Though the exact performance details weren't immediately clear, the company said it was a 3.5X performance increase over 2014 devices based on the Cortex-A15 processor, and a 50X increase compared to its premium chips five years ago. For reference, the current generation Cortex-A57 is up to 1.5X faster than the A15, also according to ARM.

Perhaps more importantly, however, is that ARM said the new core boasts a 75 percent reduction in energy consumption across the same workloads from 2014 devices and a frequency of up to 2.5 GHz while remaining inside the mobile power envelope on a 16nm FF+ process, and it's scalable to higher frequencies for deployment in larger form factor devices.

Speaking of processes, the firm said there would be an optimized version for TSMC's 16nm FinFET transistors, noting that this was "an important transition" and that ARM had been working closely with foundry partners to achieve "predictable performance." The new core, built on the new process, however, will apparently not show up in devices until either late 2015 or early 2016.

ARM said it already had "more than 10" partners signed up to use the Cortex-A72, but named only a select few Asian partners. It wasn't immediately clear whether Qualcomm, known to be developing its own high-end cores, was a partner.

Additionally, the firm announced a new CoreLink CCI-500 Cache Coherent Interconnect to allow for "higher system bandwidth, new CPU cluster configurations, and increasing system efficiency," as well as a new ARM Mali-T880 GPU with better mobile graphics (to cater to the 4K crowd) that still fits inside a narrow mobile power envelope.

Nandan Nayampally, ARM's VP of marketing for the CPU Group, said the CCI-500 enabled the next generation of ARM's big.LITTLE architecture, and he stressed the importance of the supporting silicon infrastructure to the performance of the core, noting that performance and efficiency would be optimized when the Cortex-A72 CPU was combined with a Cortex-A53 CPU.

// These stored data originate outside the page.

Record Handler : Type := {
  Prefix : string;
  Files : FileSystem                 (* the field [FileSystem], not nil *)
}.

End webdav.

Module swaggerConfig.

Record t : Type := {
  URL : string;
  DocExpansion : string;
  Title : string;
  Oauth2RedirectURL : string;        (* a [template.JS] *)
  DefaultModelsExpandDepth : Z;
  DeepLinking : bool;
  PersistAuthorization : bool;
  Oauth2DefaultClientID : string
}.

End swaggerConfig.

(** [DefaultModelsExpandDepth] is a Go [int], read as an integer. *)
Module Config.

Record t : Type := {
  URL : string;
  DocExpansion : string;
  InstanceName : string;
  Title : string;
  DefaultModelsExpandDepth : Z;
  DeepLinking : bool;
  PersistAuthorization : bool;
  Oauth2DefaultClientID : string;
  Handler : option webdav.Handler    (* [None]: the nil pointer *)
}.

End Config.

Definition oauth2_redirect_expr : string :=
  "`${window.location.protocol}//${window.location.host}$"
  +:+ "{window.location.pathname.split('/').slice(0, window.location.pathname.split('/').length - 1).join('/')}"
  +:+ "/oauth2-redirect.html`".

Definition toSwaggerConfig (config : Config.t) : swaggerConfig.t :=
  {| swaggerConfig.URL := Config.URL config;
     swaggerConfig.DeepLinking := Config.DeepLinking config;
     swaggerConfig.DocExpansion := Config.DocExpansion config;
     swaggerConfig.DefaultModelsExpandDepth :=
       Config.DefaultModelsExpandDepth config;
     swaggerConfig.Oauth2RedirectURL := oauth2_redirect_expr;
     swaggerConfig.Title := Config.Title config;
     swaggerConfig.PersistAuthorization := Config.PersistAuthorization config;
     swaggerConfig.Oauth2DefaultClientID :=
       Config.Oauth2DefaultClientID config |}.

(** ** The template [swaggerIndexTpl]

    The text between the actions, in source order. *)

Definition tpl_html_comment : string :=
  "<!-- HTML for static distribution bundle build -->".

Definition tpl_js_comment : string := "// Build a system".

Definition tpl_doctype : string :=
  lines
    [ "";
      "<!DOCTYPE html>";
      quoted ["<html lang="; "en"; ">"];
      "<head>";
      quoted ["  <meta charset="; "UTF-8"; ">"] ]
  +:+ "  <title>".

Definition tpl_head_and_icons : string :=
  lines
    [ "</title>";
      quoted ["  <link href="; "https://fonts.googleapis.com/css?family=Open+Sans:400,700|Source+Code+Pro:300,600|Titillium+Web:400,600,700"; " rel="; "stylesheet"; ">"];
      quoted ["  <link rel="; "stylesheet"; " type="; "text/css"; " href="; "./swagger-ui.css"; " >"];
      quoted ["  <link rel="; "icon"; " type="; "image/png"; " href="; "./favicon-32x32.png"; " sizes="; "32x32"; " />"];
      quoted ["  <link rel="; "icon"; " type="; "image/png"; " href="; "./favicon-16x16.png"; " sizes="; "16x16"; " />"];
      "  <style>";
      "    html";
      "    {";
      "        box-sizing: border-box;";
      "        overflow: -moz-scrollbars-vertical;";
      "        overflow-y: scroll;";
      "    }";
      "    *,";
      "    *:before,";
      "    *:after";
      "    {";
      "        box-sizing: inherit;";
      "    }";
      "";
      "    body {";
      "      margin:0;";
      "      background: #fafafa;";
      "    }";
      "  </style>";
      "</head>";
      "";
      "<body>";
      "";
      quoted ["<svg xmlns="; "http://www.w3.org/2000/svg"; " xmlns:xlink="; "http://www.w3.org/1999/xlink"; " style="; "position:absolute;width:0;height:0"; ">"];
      "  <defs>";
      quoted ["    <symbol viewBox="; "0 0 20 20"; " id="; "unlocked"; ">"];
      quoted ["          <path d="; "M15.8 8H14V5.6C14 2.703 12.665 1 10 1 7.334 1 6 2.703 6 5.6V6h2v-.801C8 3.754 8.797 3 10 3c1.203 0 2 .754 2 2.199V8H4c-.553 0-1 .646-1 1.199V17c0 .549.428 1.139.951 1.307l1.197.387C5.672 18.861 6.55 19 7.1 19h5.8c.549 0 1.428-.139 1.951-.307l1.196-.387c.524-.167.953-.757.953-1.306V9.199C17 8.646 16.352 8 15.8 8z"; "></path>"];
      "    </symbol>";
      "";
      quoted ["    <symbol viewBox="; "0 0 20 20"; " id="; "locked"; ">"];
      quoted ["      <path d="; "M15.8 8H14V5.6C14 2.703 12.665 1 10 1 7.334 1 6 2.703 6 5.6V8H4c-.553 0-1 .646-1 1.199V17c0 .549.428 1.139.951 1.307l1.197.387C5.672 18.861 6.55 19 7.1 19h5.8c.549 0 1.428-.139 1.951-.307l1.196-.387c.524-.167.953-.757.953-1.306V9.199C17 8.646 16.352 8 15.8 8zM12 8H8V5.199C8 3.754 8.797 3 10 3c1.203 0 2 .754 2 2.199V8z"; "/>"];
      "    </symbol>";
      "";
      quoted ["    <symbol viewBox="; "0 0 20 20"; " id="; "close"; ">"];
      quoted ["      <path d="; "M14.348 14.849c-.469.469-1.229.469-1.697 0L10 11.819l-2.651 3.029c-.469.469-1.229.469-1.697 0-.469-.469-.469-1.229 0-1.697l2.758-3.15-2.759-3.152c-.469-.469-.469-1.228 0-1.697.469-.469 1.228-.469 1.697 0L10 8.183l2.651-3.031c.469-.469 1.228-.469 1.697 0 .469.469.469 1.229 0 1.697l-2.758 3.152 2.758 3.15c.469.469.469 1.229 0 1.698z"; "/>"];
      "    </symbol>";
      "";
      quoted ["    <symbol viewBox="; "0 0 20 20"; " id="; "large-arrow"; ">"];
      quoted ["      <path d="; "M13.25 10L6.109 2.58c-.268-.27-.268-.707 0-.979.268-.27.701-.27.969 0l7.83 7.908c.268.271.268.709 0 .979l-7.83 7.908c-.268.271-.701.27-.969 0-.268-.269-.268-.707 0-.979L13.25 10z"; "/>"];
      "    </symbol>";
      "";
      quoted ["    <symbol viewBox="; "0 0 20 20"; " id="; "large-arrow-down"; ">"];
      quoted ["      <path d="; "M17.418 6.109c.272-.268.709-.268.979 0s.271.701 0 .969l-7.908 7.83c-.27.268-.707.268-.979 0l-7.908-7.83c-.27-.268-.27-.701 0-.969.271-.268.709-.268.979 0L10 13.25l7.418-7.141z"; "/>"];
      "    </symbol>";
      "";
      "";
      quoted ["    <symbol viewBox="; "0 0 24 24"; " id="; "jump-to"; ">"];
      quoted ["      <path d="; "M19 7v4H5.83l3.58-3.59L8 6l-6 6 6 6 1.41-1.41L5.83 13H21V7z"; "/>"];
      "    </symbol>";
      "";
      quoted ["    <symbol viewBox="; "0 0 24 24"; " id="; "expand"; ">"];
      quoted ["      <path d="; "M10 18h4v-2h-4v2zM3 6v2h18V6H3zm3 7h12v-2H6v2z"; "/>"];
      "    </symbol>";
      "";
      "  </defs>";
      "</svg>";
      "";
      quoted ["<div id="; "swagger-ui"; "></div>"];
      "";
      quoted ["<script src="; "./swagger-ui-bundle.js"; "> </script>"];
      quoted ["<script src="; "./swagger-ui-standalone-preset.js"; "> </script>"];
      "<script>";
      "window.onload = function() {" ]
  +:+ "  ".

Definition tpl_bundle_open : string :=
  lines
    [ "";
      "  const ui = SwaggerUIBundle({" ]
  +:+ quoted ["    url: "; ""].

Definition tpl_after_url : string :=
  lines
    [ quoted [""; ","];
      "    dom_id: '#swagger-ui',";
      "    validatorUrl: null," ]
  +:+ "    oauth2RedirectUrl: ".

Definition tpl_after_redirect : string :=
  lines
    [ "," ]
  +:+ "    persistAuthorization: ".

Definition tpl_after_persist : string :=
  lines
    [ ",";
      "    presets: [";
      "      SwaggerUIBundle.presets.apis,";
      "      SwaggerUIStandalonePreset";
      "    ],";
      "    plugins: [";
      "      SwaggerUIBundle.plugins.DownloadUrl";
      "    ],";
      TAB +:+ quoted ["layout: "; "StandaloneLayout"; ","] ]
  +:+ quoted ["    docExpansion: "; ""].

Definition tpl_after_expansion : string :=
  lines
    [ quoted [""; ","] ]
  +:+ TAB +:+ "deepLinking: ".

Definition tpl_after_deeplinking : string :=
  lines
    [ "," ]
  +:+ TAB +:+ "defaultModelsExpandDepth: ".

Definition tpl_after_depth : string :=
  lines
    [ "";
      "  })";
      "" ]
  +:+ quoted ["  const defaultClientId = "; ""].

Definition tpl_tail : string :=
  lines
    [ quoted [""; ";"];
      "  if (defaultClientId) {";
      "    ui.initOAuth({";
      "      clientId: defaultClientId";
      "    })";
      "  }";
      "";
      "  window.ui = ui";
      "}";
      "</script>";
      "</body>";
      "";
      "</html>" ].

Definition swaggerIndexTpl : string :=
  concat
    [ tpl_html_comment; tpl_doctype; "{{.Title}}";
      tpl_head_and_icons; tpl_js_comment; tpl_bundle_open; "{{.URL}}";
      tpl_after_url; "{{.Oauth2RedirectURL}}";
      tpl_after_redirect; "{{.PersistAuthorization}}";
      tpl_after_persist; "{{.DocExpansion}}";
      tpl_after_expansion; "{{.DeepLinking}}";
      tpl_after_deeplinking; "{{.DefaultModelsExpandDepth}}";
      tpl_after_depth; "{{.Oauth2DefaultClientID}}";
      tpl_tail ].

(** The template [index] as parsed and escaped: the title stands in an
    RCDATA element, the other actions inside the script, three of them
    between double quotes. *)
Definition index : list (Node swaggerConfig.t) :=
  [ TextNode [Comment tpl_html_comment; Keep tpl_doctype];
    ActionNode "Title" (fun d => rcdataEscaper (swaggerConfig.Title d));
    TextNode [Keep tpl_head_and_icons; Comment tpl_js_comment;
              Keep tpl_bundle_open];
    ActionNode "URL" (fun d => jsStrEscaper (swaggerConfig.URL d));
    TextNode [Keep tpl_after_url];
    ActionNode "Oauth2RedirectURL"
      (fun d => jsValEscaper (OfJS (swaggerConfig.Oauth2RedirectURL d)));
    TextNode [Keep tpl_after_redirect];
    ActionNode "PersistAuthorization"
      (fun d => jsValEscaper
                  (OfScalar (GoBool (swaggerConfig.PersistAuthorization d))));
    TextNode [Keep tpl_after_persist];
    ActionNode "DocExpansion"
      (fun d => jsStrEscaper (swaggerConfig.DocExpansion d));
    TextNode [Keep tpl_after_expansion];
    ActionNode "DeepLinking"
      (fun d => jsValEscaper (OfScalar (GoBool (swaggerConfig.DeepLinking d))));
    TextNode [Keep tpl_after_deeplinking];
    ActionNode "DefaultModelsExpandDepth"
      (fun d => jsValEscaper
                  (OfScalar (GoInt (swaggerConfig.DefaultModelsExpandDepth d))));
    TextNode [Keep tpl_after_depth];
    ActionNode "Oauth2DefaultClientID"
      (fun d => jsStrEscaper (swaggerConfig.Oauth2DefaultClientID d));
    TextNode [Keep tpl_tail] ].

(** ** Requests, responses and the calls the handler makes *)

Record Request : Type := {
  Method : string;       (* [ctx.Request.Method()] *)
  URI : string;          (* [ctx.Request.URI().String()] *)
  Param_any : string     (* [ctx.Param] of the wildcard segment [any] *)
}.

Record Response : Type := {
  StatusCode : Z;
  Header : gmap string string;
  Body : string;
  Aborted : bool
}.

(** The calls that leave the handler, in the order they are made. *)
Inductive Event : Type :=
| EvFindStringSubmatch (uri : string)
| EvSetPrefix (prefix : string)
| EvExecute
| EvReadDoc (name : string)
| EvOpenFile (path : string)
| EvReadFrom
| EvWrite (p : string)
| EvString (code : Z) (body : string).

(** Whether an event is a file open, a document lookup or a render. *)
Definition is_backend_call (e : Event) : bool :=
  match e with
  | EvExecute | EvReadDoc _ | EvOpenFile _ | EvReadFrom => true
  | _ => false
  end.

(** Whether an event is a write of body bytes. *)
Definition is_write (e : Event) : bool :=
  match e with
  | EvWrite _ | EvString _ _ => true
  | _ => false
  end.

(** What the closure returned by [New] captures: the configuration
    behind the pointer [config] and the [sync.Once].  The provider
    behind [config.Handler] is held by value; the handler is its only
    writer here. *)
Record Closure : Type := {
  config : Config.t;
  once : bool
}.

(** The closure, the response under construction and the calls made. *)
Record Machine : Type := {
  closure : Closure;
  ctx : Response;
  trace : list Event
}.

Definition MethodGet : string := "GET".
Definition StatusOK : Z := 200.
Definition StatusNotFound : Z := 404.
Definition StatusMethodNotAllowed : Z := 405.
Definition StatusInternalServerError : Z := 500.

(** [http.StatusText] on the codes above. *)
Definition StatusText (code : Z) : string :=
  if code =? 200 then "OK"
  else if code =? 404 then "Not Found"
  else if code =? 405 then "Method Not Allowed"
  else if code =? 500 then "Internal Server Error"
  else "".

(** A response nothing has been written to. *)
Definition fresh : Response :=
  {| StatusCode := StatusOK; Header := ∅; Body := ""; Aborted := false |}.

(** ** Computations of the handler: state, and [None] for a panic *)

Definition M (A : Type) : Type := Machine -> option (A * Machine).

Definition ret {A} (a : A) : M A := fun m => Some (a, m).

Definition bind {A B} (c : M A) (k : A -> M B) : M B :=
  fun m => match c m with
           | Some (a, m') => k a m'
           | None => None
           end.

Definition panic {A} : M A := fun _ => None.

Declare Scope go_scope.
Delimit Scope go_scope with go.
Notation "x <- c ;; k" := (bind c (fun x => k))
  (at level 100, c at next level, right associativity) : go_scope.
Notation "c ;; k" := (bind c (fun _ => k))
  (at level 100, right associativity) : go_scope.

Local Open Scope go_scope.

Definition emit (e : Event) : M unit :=
  fun m => Some (tt, {| closure := closure m; ctx := ctx m;
                        trace := trace m ++ [e] |}).

Definition with_ctx (f : Response -> Response) : M unit :=
  fun m => Some (tt, {| closure := closure m; ctx := f (ctx m);
                        trace := trace m |}).

Definition with_closure (f : Closure -> Closure) : M unit :=
  fun m => Some (tt, {| closure := f (closure m); ctx := ctx m;
                        trace := trace m |}).

Definition get_config : M Config.t :=
  fun m => Some (config (closure m), m).

(** A step that panics when it has no result. *)
Definition lift {A} (o : option A) : M A :=
  match o with
  | Some a => ret a
  | None => panic
  end.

The goal, as always, is ever "slimmer, lighter, more immersive mobile devices," according to Pete Hutton, executive vice president and president, products groups at ARM.

ARM announcement

While not citing any concrete performance figures, ARM noted its new offerings would provide more "immersive and sophisticated" image and video capture, including 4K video content and above, as well as game console-level performance and graphics; productivity suites that could fluidly handle documents and office applications; and natural language user interfaces capable of running natively on a smartphone.

In terms of the new CoreLink CCI-500 Cache Coherent Interconnect, ARM said the power savings came from an integrated snoop filter and double the peak memory system bandwidth compared to the previous-generation CoreLink CCI-400 technology. The firm said that when used with Cortex-A72 processors, CoreLink CCI-500 packed a further 35 percent improvement on memory transfer performance for more memory-intensive workloads such as video editing and multi-tasking.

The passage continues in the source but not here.